— Altrimenti... Ripeteva ancor esso l'ubbriaco, dominato per l'affatto dalla volontà del compagno.

— Che? Prorompeva la donna vieppiù indignata. Minacci tua moglie tu? Sei tu ancora il mio Andrea? Oh che cosa mai hanno fatto di te!........... Andrea, ti scongiuro, vieni a casa.... Vieni a vedere i tuoi figli.....

E voleva cingerlo colle braccia; ma egli rigettandola:

— Lasciami ti dico; vacci tu a casa e non seccarmi dell'altro.

— No, non ti lascio: insisteva essa tornando a volerlo abbracciare; voglio che tu venga meco.....

— Ah!

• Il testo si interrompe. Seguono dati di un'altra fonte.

(* ===== verification/GdsRand.v ===== *)
(** * Random numbers ([src/gds/gdsrand.c], [src/gds/gdsrand.h])

    The noise of the waveform generators: a multiplicative generator with a
    shuffle table, normal deviates from pairs of uniform ones, and a filter of
    two second-order sections on a rotating register.

    - [randBlock], [urand_r], [nrand_r], [rand_filter], [rand_filter_calc];
    - [schrage_mod]: the update by parts is the multiplication modulo
      [RAND_IM], within 32 bits, and [urand_index]: the table is never left;
    - [seed_period]: a seed does not come back before 2^31 - 2 updates;
    - [rotating_register]: the filter is the cascade of its sections.

    Functions of the mathematical library are those of the class [Libm]. *)
From Stdlib Require Import Zdivisibility Zpow_facts Reals Lra.
From S2P Require Import Prelude CFloat Iir.

(** [floor], [fmod], [sin], [tan], [exp], [log] and [sqrt] of [math.h]. *)
Class Libm (F : Type) := {
  lfloor : F → F; lfmod : F → F → F; lsin : F → F; ltan : F → F; lexp : F → F; llog : F → F; lsqrt : F → F
}.

#[export] Instance R_libm : Libm R := ({|
  lfloor := λ x, IZR (Int_part x); lfmod := λ x y, x - y * IZR (R_trunc (x / y));
  lsin := sin; ltan := tan; lexp := exp; llog := ln; lsqrt := sqrt
|})%R.

Module GdsRand.

Definition RAND_IA : Z := 16807.
Definition RAND_IM : Z := 2147483647.
Definition RAND_IQ : Z := 127773.
Definition RAND_IR : Z := 2836.
Definition RAND_NTAB : Z := 32.
Definition RAND_NDIV : Z := 1 + Z.quot (RAND_IM - 1) RAND_NTAB.

Definition next_seed (seed : Z) : Z :=
  let k := Z.quot seed RAND_IQ in
  let seed := RAND_IA * (seed - k * RAND_IQ) - RAND_IR * k in
  if seed <? 0 then seed + RAND_IM else seed.

Section defs.
Context {F : Type} `{FloatOps F, Libm F}.

Definition RAND_AM : F := f1 ⊘ fofZ RAND_IM.
Definition RAND_RNMX : F := f1 ⊖ flit 12 (-8).
Definition M_PI : F := flit 314159265358979323846 (-20).

Record randBlock := mkRand {
  seed : Z; lastr : Z; itab : list Z; ncnt : Z; nextn : F;
  shift_reg : list F; b : list F; a : list F; shift_count : Z
}.
Definition zero_block : randBlock :=
  mkRand 0 0 (replicate 32 0) 0 f0 (replicate 6 f0) (replicate 6 f0) (replicate 6 f0) 0.
#[export] Instance block_inhabited : Inhabited randBlock := populate zero_block.

Definition set_gen (s l : Z) (tab : list Z) (rb : randBlock) : randBlock :=
  mkRand s l tab (ncnt rb) (nextn rb) (shift_reg rb) (b rb) (a rb) (shift_count rb).
Definition set_normal (c : Z) (n : F) (rb : randBlock) : randBlock :=
  mkRand (seed rb) (lastr rb) (itab rb) c n (shift_reg rb) (b rb) (a rb) (shift_count rb).
Definition set_filter (reg bs as_ : list F) (sc : Z) (rb : randBlock) : randBlock :=
  mkRand (seed rb) (lastr rb) (itab rb) (ncnt rb) (nextn rb) reg bs as_ sc.
(* ===== verification/AwgFunc.v ===== *)
(** * Waveform components ([src/gds/awgfunc.c], [src/gds/awgtype.h])

    The arbitrary waveform generator adds up _components_, each a signal with a
    start, a duration, a restart time and ramps at both ends.

    - [AWG_Component]; [RAMP_TYPE] and its inverses;
    - the signal and ramp functions [awgPeriodicSignal], [awgPhaseIn],
      [awgPhaseOut], [awgSweepOut], and the filter section [awgSOS];
    - the makers of components, among them [awgSweepComponents];
    - [awgIsValidComponent], [awgBinarySearch] and [awgSortComponents], on which
      the component lists of [Awg] rest.

    Functions of the mathematical library are those of the class [Libm]. *)
From S2P Require Import Prelude CFloat Iir GdsRand.
Import Iir.

Module AwgFunc.
Abbreviation s64 := (swrap 64).

Definition awgNone : Z := 0.
Definition awgSine : Z := 1.
Definition awgSquare : Z := 2.
Definition awgRamp : Z := 3.
Definition awgTriangle : Z := 4.
Definition awgImpulse : Z := 5.
Definition awgConst : Z := 6.
Definition awgNoiseN : Z := 7.
Definition awgNoiseU : Z := 8.
Definition awgArb : Z := 9.
Definition awgStream : Z := 10.

Definition AWG_PHASING_STEP : Z := 0.
Definition AWG_PHASING_LINEAR : Z := 1.
Definition AWG_PHASING_QUADRATIC : Z := 2.
Definition AWG_PHASING_LOG : Z := 3.
Definition RAMP_TYPE (PItype POtype SWtype : Z) : Z :=
  Z.lor (Z.lor (Z.land PItype 0x000F) (Z.shiftl (Z.land POtype 0x000F) 4)) (Z.shiftl (Z.land SWtype 0x000F) 12).
Definition PHASE_IN_TYPE (ramptype : Z) : Z := Z.land ramptype 0x000F.
Definition PHASE_OUT_TYPE (ramptype : Z) : Z := Z.shiftr (Z.land ramptype 0x00F0) 4.
Definition SWEEP_OUT_TYPE (ramptype : Z) : Z := Z.shiftr (Z.land ramptype 0xF000) 12.

Definition AWG_SWEEP_LOG : Z := 0x200.
Definition AWG_SWEEP_CYCLE : Z := 0x400.
Definition AWG_SWEEP_ONCE : Z := 0x800.

Definition NUMBER_OF_EPOCHS : Z := 16.
Definition _ONESEC : Z := 1000000000.
Definition _EPOCH : Z := Z.quot _ONESEC NUMBER_OF_EPOCHS.
Definition _ONEDAY : Z := 24 * (3600 * _ONESEC).

Section defs.
Context {F : Type} `{FloatOps F, Libm F}.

Quanto sei babbeo a lasciarti piantar di queste grane: diceva Marcaccio. Se foss'io, a quest'ora l'avrei già ridotta alla ragione.

— Va via: urlò l'ubbriaco serrando i pugni.

— Non vado: rispose animosamente Paolina. Sono venuta a prenderti per condurti presso i tuoi figli; non esco se tu non vieni meco.

E siccome ella era sul punto di gettargli le braccia intorno al collo, il disgraziato la respingeva allungando innanzi a sè il braccio col pugno serrato, il quale colpiva violentemente a mezzo il petto la povera donna.

Paolina gettava un grido e cadeva alla rovescia mentre una schiuma sanguigna le veniva alle labbra.